By Freda Cooper 26.04.2014

Image for Feature | Lights, Camera, Action! - Oscar nominations 2014

Blue Ruin (UK Rating: 15)

It's time to play Guess The Film Title's Meaning, a perennial favourite with film fans, and Jeremy Saulnier's Blue Ruin offers more potential meanings than most, all wrapped up in a tale of bloody revenge.

Dwight (Macon Blair) is homeless, living in his battered wreck of a car. When he learns that the man convicted of the brutal murder of his parents is about to be released from prison, he has just one thing on his mind. Taking his revenge, though, comes with consequences in the shape of the man's brothers and, while Dwight manages to save his sister and her children from them, he is then caught up in a struggle to protect himself and eliminate the killer's entire family.

Image for Feature | Lights, Camera, Action! – Blue Ruin (Movie Review)

The convention of revenge thrillers usually dictates the central character has never been far from violence.  They're often an ex-cop or ex-soldier and, if neither, they certainly know how to handle a gun or another weapon. Blue Ruin goes very neatly off piste. The trauma of his parent's death has left Dwight emotionally shattered, barely able to cope with life and with little or no confidence. The last thing he can do is handle a weapon, yet his desire for revenge on his parents' murderer is so powerful he still manages to kill him. Then the reality of his actions sets in and the fear takes over again - until the dead man's brothers come after him. Even then, he's singularly ill-equipped to cope with his situation and his survival is down to his gun-loving school friend Ben (an impressive Devin Ratray) who not only saves him from one of the brothers but also teaches him to shoot.


 
While Blue Ruin's narrative is all about personal vengeance, as opposed to justice, the film itself is actually about kinship and family ties. Dwight is protecting his sister and avenging the death of his parents, but as family secrets are slowly revealed, he realises he hardly knew them at all. Yet the family responsible for his grief and thirst for revenge are a tight knit clan, meeting the killer when he's released from prison and celebrating his return with a party.
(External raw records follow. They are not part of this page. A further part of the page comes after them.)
(** A file in which some of the bytes of a write have landed. *)
Definition torn (before after now : bytes) : Prop :=
  length now = length before /\ forall i : nat, now !! i = before !! i \/ now !! i = after !! i.

Definition with_contents (seg : LogSegmentFile) (file : bytes) : LogSegmentFile :=
  {| metadata := metadata seg; aggregate_chain_tips := aggregate_chain_tips seg;
     aggregate_key_bloom := aggregate_key_bloom seg; client_id_bloom := client_id_bloom seg; contents := file |}.

(** The log lives in the bytes before the metablock cursor and after the
    datablock cursor. *)
Lemma segment_holds_ext `{Bincode, Crc32c, Blake3, Xxh3} seg tip0 log file :
  segment_holds seg tip0 log -> length file = length (contents seg) ->
  (forall i, (i < Z.to_nat (mp seg))%nat \/ (Z.to_nat (dp seg) <= i)%nat -> file !! i = contents seg !! i) ->
  segment_holds (with_contents seg file) tip0 log.
Proof.
  intros Hlog Hlen Hext. pose proof (sh_ok _ _ _ Hlog) as Hseg. pose proof (dp_bounds seg Hseg).
  pose proof (sh_end _ _ _ Hlog) as Hend.
  assert (Hd : forall off n, (Z.to_nat (dp seg) <= off)%nat -> slice file off n = slice (contents seg) off n)
    by (intros off n Ho; apply slice_ext; intros i Hi; apply Hext; lia).
  destruct Hlog as [_ _ Hentry Hdata Hdesc Hchain Htips Hback]. split; try done.
  - destruct Hseg as [Hl Ha Hs Hp Hmd Hc Ht Hb]. split; try done.
    + cbn [with_contents contents metadata]. by rewrite Hlen.
    + cbn [with_contents contents metadata]. intros Hlt. rewrite (Hc Hlt). f_equal. symmetry. by apply Hd.
  - intros i e Hi. destruct (Hentry i e Hi) as (Hp & Hw & Hwf & Hde & Hb). split_and!; [done..| |done].
    rewrite <- Hde. cbn [with_contents contents]. apply slice_ext. intros j Hj. apply Hext. left.
    pose proof (lookup_lt_Some _ _ _ Hi). pose proof (Nat.mul_le_mono_r (S i) (length log) FIXED_BLOCK_SIZE_BYTES). lia.
  - intros i e b Hi Hb. destruct (Hdata i e b Hi Hb) as (H1' & H2' & H3'). split_and!; [done..|].
    rewrite <- H3' at 2. apply Hd. unfold dp, wcur in *. cbn [with_contents metadata] in *. lia.
Qed.

Section properties.
Context `{Bincode, Crc32c, Blake3, Xxh3}.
True, they're also deeply unpleasant, but their house is full of family photographs and their strength as a unit hits Dwight between the eyes when he arrives to kill the remaining members. It almost prevents him from going through with it.
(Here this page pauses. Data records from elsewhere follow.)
(* ===== verification/ReadFilter.v ===== *)
(** * Read filters

    How a read selects batches without decoding them and then selects events
    inside the batches it decoded: the filters
    ([celeriant_msg/src/request/read_filters.rs]), the event types recorded in
    the metablock at write time ([celeriant_shard/src/bloom/]) and the two
    filtering passes ([celeriant_shard/src/in_memory_filtering.rs]). *)

From S2P Require Import Prelude WalConstants WalTypes Sbbf.

(** ** read_filters.rs *)

Record ReadFilters := {
  from_aggregate_version : Z;
  to_aggregate_version : option Z;
  include_event_types : option (list Z);
  exclude_client_id : option Z;
  include_client_id : option Z;
  exclude_user_id : option Z;
  include_user_id : option Z;
  min_server_timestamp : option Z;
  max_server_timestamp : option Z;
  rf_min_client_seq : option Z;
  rf_max_client_seq : option Z;
  rf_min_event_timestamp : option Z;
  rf_max_event_timestamp : option Z;
  rf_min_event_seq : option Z;
  rf_max_event_seq : option Z;
}.

Definition ReadFilters_new (from : Z) : ReadFilters :=
  {| from_aggregate_version := if from =? 0 then 1 else from; to_aggregate_version := None;
     include_event_types := None; exclude_client_id := None; include_client_id := None;
     exclude_user_id := None; include_user_id := None; min_server_timestamp := None;
     max_server_timestamp := None; rf_min_client_seq := None; rf_max_client_seq := None;
     rf_min_event_timestamp := None; rf_max_event_timestamp := None; rf_min_event_seq := None;
     rf_max_event_seq := None |}.

(** [Option::map_or]. *)
Definition map_or {A B} (d : B) (f : A -> B) (o : option A) : B := match o with Some a => f a | None => d end.

Definition contains_type (types : list Z) (t : Z) : bool := existsb (Z.eqb t) types.

(** ** event_type_filter.rs *)

Record EventTypeExtraction := {
  ext_event_types : list Z;
  needs_bloom : bool;
}.

(** The array of four with [unique_count] of them in use. *)
Fixpoint extract_loop (events : list DatablockAggregateEvent) (event_types : list Z) (unique_count : nat)
    : EventTypeExtraction :=
  match events with
  | [] => {| ext_event_types := event_types; needs_bloom := false |}
  | e :: events =>
      if contains_type (take unique_count event_types) (event_type_major e)
      then extract_loop events event_types unique_count
      else if decide (unique_count < 4)%nat
      then extract_loop events (<[unique_count := event_type_major e]> event_types) (S unique_count)
      else {| ext_event_types := event_types; needs_bloom := true |}
  end.

Definition extract_unique_event_types (events : list DatablockAggregateEvent) : EventTypeExtraction :=
  extract_loop events (replicate 4 U64_MAX) 0.

(** ** bloom_filter_cache.rs *)

Section event_types.
Context `{Xxh3}.

Definition event_type_hash (event_type : Z) : Z := xxh3_64 (le_bytes 8 event_type).

(** The set iterates in an arbitrary order; [insert_all] does not depend on it. *)
Definition create_bloom_bytes (events : list DatablockAggregateEvent) : option (list Z) :=
  let dedup_set := list_to_set (event_type_major <$> events) : gset Z in
  Sbbf.insert_all (replicate (BLOOM_BYTES / 8) 0) (event_type_hash <$> elements dedup_set).

(** The choice made by [validate_and_prepare_write]. *)
Definition event_types_of (events : list DatablockAggregateEvent) : option EventTypesKind :=
  let extraction := extract_unique_event_types events in
  if needs_bloom extraction then EventTypesBloom <$> create_bloom_bytes events
  else Some (EventTypesDirect (ext_event_types extraction)).

(** ** in_memory_filtering.rs *)

(** [Iterator::any] over a check that may panic. *)
Fixpoint any_option {A} (f : A -> option bool) (l : list A) : option bool :=
  match l with
  | [] => Some false
  | x :: l => b ← f x; if b : bool then Some true else any_option f l
  end.

Definition check_event_types_match (event_types_data : EventTypesKind) (include : list Z) : option bool :=
  match event_types_data with
  | EventTypesDirect event_types =>
      Some (if decide (length event_types < length include)%nat
            then existsb (contains_type include) event_types
            else existsb (contains_type event_types) include)
  | EventTypesBloom bloom => any_option (fun t => Sbbf.contains bloom (event_type_hash t)) include
  end.

(** The conditions under which [is_include_batch] returns early, in order;
    the check of the event types is last. *)
Definition batch_rejected (m : Metablock) (meta : MetablockEventBatch) (f : ReadFilters) : bool :=
  (eb_aggregate_version meta <? from_aggregate_version f) ||
  map_or false (fun to => to <? eb_aggregate_version meta) (to_aggregate_version f) ||
  map_or false (fun t => server_timestamp m <? t) (min_server_timestamp f) ||
  map_or false (fun t => t <? server_timestamp m) (max_server_timestamp f) ||
  map_or false (fun c => eb_client_id meta =? c) (exclude_client_id f) ||
  map_or false (fun c => negb (eb_client_id meta =? c)) (include_client_id f) ||
  map_or false (fun u => bool_decide (eb_user_id meta = Some u)) (exclude_user_id f) ||
  map_or false (fun u => negb (bool_decide (eb_user_id meta = Some u))) (include_user_id f).

Definition ranges_rejected (meta : MetablockEventBatch) (f : ReadFilters) : bool :=
  map_or false (fun v => max_client_seq meta <? v) (rf_min_client_seq f) ||
  map_or false (fun v => v <? min_client_seq meta) (rf_max_client_seq f) ||
  map_or false (fun v => max_event_timestamp meta <? v) (rf_min_event_timestamp f) ||
  map_or false (fun v => v <? min_event_timestamp meta) (rf_max_event_timestamp f) ||
  map_or false (fun v => max_event_seq meta <? v) (rf_min_event_seq f) ||
  map_or false (fun v => v <? min_event_seq meta) (rf_max_event_seq f).

Definition is_include_batch (m : Metablock) (f : ReadFilters) : option bool :=
  match wal_metablock_type m with
  | EventBatchMetadata meta =>
      if batch_rejected m meta f then Some false
      else if ranges_rejected meta f then Some false
      else match include_event_types f with
           | Some (t :: ts) => check_event_types_match (event_types_data meta) (t :: ts)
           | _ => Some true
           end
  | _ => Some false
  end.

Definition retain_if {A B} (o : option A) (p : A -> B -> bool) (l : list B) : list B :=
  match o with Some a => filter (fun b => p a b = true) l | None => l end.

Definition apply_event_filters (b : DatablockAggregateEventBatch) (f : ReadFilters) : DatablockAggregateEventBatch :=
  let es := events b in
  let es := match include_event_types f with
            | Some (t :: ts) => filter (fun e => contains_type (t :: ts) (event_type_major e) = true) es
            | _ => es
            end in
  let es := retain_if (rf_min_event_seq f) (fun v e => v <=? event_seq e) es in
  let es := retain_if (rf_max_event_seq f) (fun v e => event_seq e <=? v) es in
  let es := retain_if (rf_min_event_timestamp f) (fun v e => v <=? event_timestamp e) es in
  let es := retain_if (rf_max_event_timestamp f) (fun v e => event_timestamp e <=? v) es in
  let es := retain_if (rf_min_client_seq f) (fun v e => v <=? client_seq e) es in
  let es := retain_if (rf_max_client_seq f) (fun v e => client_seq e <=? v) es in
  {| aggregate_version := aggregate_version b; events := es |}.

Fixpoint cut_index (max_bytes cumulative_size : Z) (index : nat) (ms : list Metablock) : option nat :=
  match ms with
  | [] => None
  | m :: ms =>
      let cumulative_size := wrapping_add 64 cumulative_size (uncompressed_size m) in
      if max_bytes <? cumulative_size then Some index else cut_index max_bytes cumulative_size (S index) ms
  end.

Fixpoint retain_included (f : ReadFilters) (ms : list Metablock) : option (list Metablock) :=
  match ms with
  | [] => Some []
  | m :: ms => b ← is_include_batch m f; ms ← retain_included f ms; Some (if b : bool then m :: ms else ms)
  end.

Definition trim_end_if_exceeds_max_bytes (ms : list Metablock) (f : ReadFilters) (max_bytes : option Z)
    : option (list Metablock * option Z) :=
  ms ← retain_included f ms;
  match max_bytes with
  | None => Some (ms, None)
  | Some limit =>
      match cut_index limit 0 0 ms with
      | Some index =>
          Some (take index ms,
                m ← ms !! index;
                match wal_metablock_type m with EventBatchMetadata meta => Some (eb_aggregate_version meta) | _ => None end)
      | None => Some (ms, None)
      end
  end.
End event_types.

(** ** Selecting by metadata hides no matching event *)

(** What a filter asks of a single event. *)
Definition event_matches (f : ReadFilters) (e : DatablockAggregateEvent) : bool :=
  match include_event_types f with
  | Some (t :: ts) => contains_type (t :: ts) (event_type_major e)
  | _ => true
  end &&
  map_or true (fun v => v <=? event_seq e) (rf_min_event_seq f) &&
  map_or true (fun v => event_seq e <=? v) (rf_max_event_seq f) &&
  map_or true (fun v => v <=? event_timestamp e) (rf_min_event_timestamp f) &&
  map_or true (fun v => event_timestamp e <=? v) (rf_max_event_timestamp f) &&
  map_or true (fun v => v <=? client_seq e) (rf_min_client_seq f) &&
  map_or true (fun v => client_seq e <=? v) (rf_max_client_seq f).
So what is the blue ruin of the title? Is it Dwight's battered old car, a constant presence in the film? It's blue. It's also where he sleeps when he's homeless, but despite its rusting state, it's still mechanically sound and is the closest thing he has to a home, providing the only security he knows. He constantly keeps the car keys on his person and panic sets in when he can't touch them. Or is it Dwight himself, blue in the sense of being depressed and a shattered ruin? Or is it something else entirely? The answer is never totally apparent, and the audience is left to make up its own mind.
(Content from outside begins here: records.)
(** The hinted target, verified: the block must belong to the chain. *)
Definition hinted_start (log_id : Z) (f : DmaFile) (start end_ : Z) (key : AggregateKey) (hint : option SegmentHint)
    : outcome (ScanError E) (option (Z * bytes)) :=
  match hint with
  | Some (SeekTo hint_pos) =>
      if (start <=? hint_pos) &&
         match checked_add 64 hint_pos (Z.of_nat FIXED_BLOCK_SIZE_BYTES) with Some e => e <=? end_ | None => false end
      then
        match read_at f hint_pos (Z.of_nat FIXED_BLOCK_SIZE_BYTES) with
        | None => Failed (ScanIo log_id)
        | Some buf =>
            if decide (length buf < FIXED_BLOCK_SIZE_BYTES)%nat
            then Failed (ScanShortRead log_id hint_pos (Z.of_nat FIXED_BLOCK_SIZE_BYTES) (Z.of_nat (length buf)))
            else
              k ← or_panic (read_chain_aggregate_key (slice buf 0 FIXED_BLOCK_SIZE_BYTES));
              Done (if bool_decide (k = Some key) then Some (hint_pos, buf) else None)
        end
      else Done None
  | _ => Done None
  end.

Definition scan_chain_single_log (sc : ReverseMetablockScanner) (log_id : Z) (override_end : option Z)
    (key : AggregateKey) : effect S (ScanError E) (option T) :=
  seg ← pure (match lc_get cache log_id with Some seg => Done seg | None => Failed OpenLogSegment end);
  gate ← pure (or_panic (scan_gate sc seg));
  match gate with
  | None => mret None
  | Some position =>
      let start := Z.of_nat HEADER_BLOCK_SIZE_BYTES in
      let end_ := Z.min (default position override_end) position in
      if end_ <=? start then mret None
      else
        let hint := hints ← segment_hints sc; hints !! log_id in
        match hint with
        | Some Skip => mret None
        | _ =>
            f ← pure (locked_file log_id seg);
            win ← pure (hinted_start log_id f start end_ key hint);
            resolved ← (match win with
                        | Some (hint_pos, _) => mret (Some hint_pos)
                        | None => pure (find_first_chain_member log_id f (chunk_size sc) start end_ key)
                        end);
            match resolved with
            | None => mret None
            | Some p =>
                follow_chain (Datatypes.S (Z.to_nat p)) log_id f (chain_follow_window sc) start key win p
            end
        end
  end.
Image for Feature | Lights, Camera, Action! – Blue Ruin (Movie Review)

That's the least of its concerns, though. Intense and with a throbbing soundtrack, Blue Ruin never loosens its grip, relentlessly ramping up the tension and leaving the audience exhausted at the end. Despite being such an unlikely and inept assassin, and regardless of his gruesome crimes, Dwight is still sympathetic and the audience finds itself hoping he gets out of his killing spree alive.

[score=7]As a thriller, Blue Ruin nods very much in the direction of the Coen Brothers - Blood Simple and No Country For Old Men both come to mind - but, although this is an impressive piece of work, director, writer and cinematographer Jeremy Saulnier has a way to go. The storyline has at least one gaping hole, and a touch more subtlety in the bloodshed department would have made it even more nerve-jangling.

Blue Ruin is screened at Sundance London on Sunday, 27 April and is released around the UK on Friday, 2 May.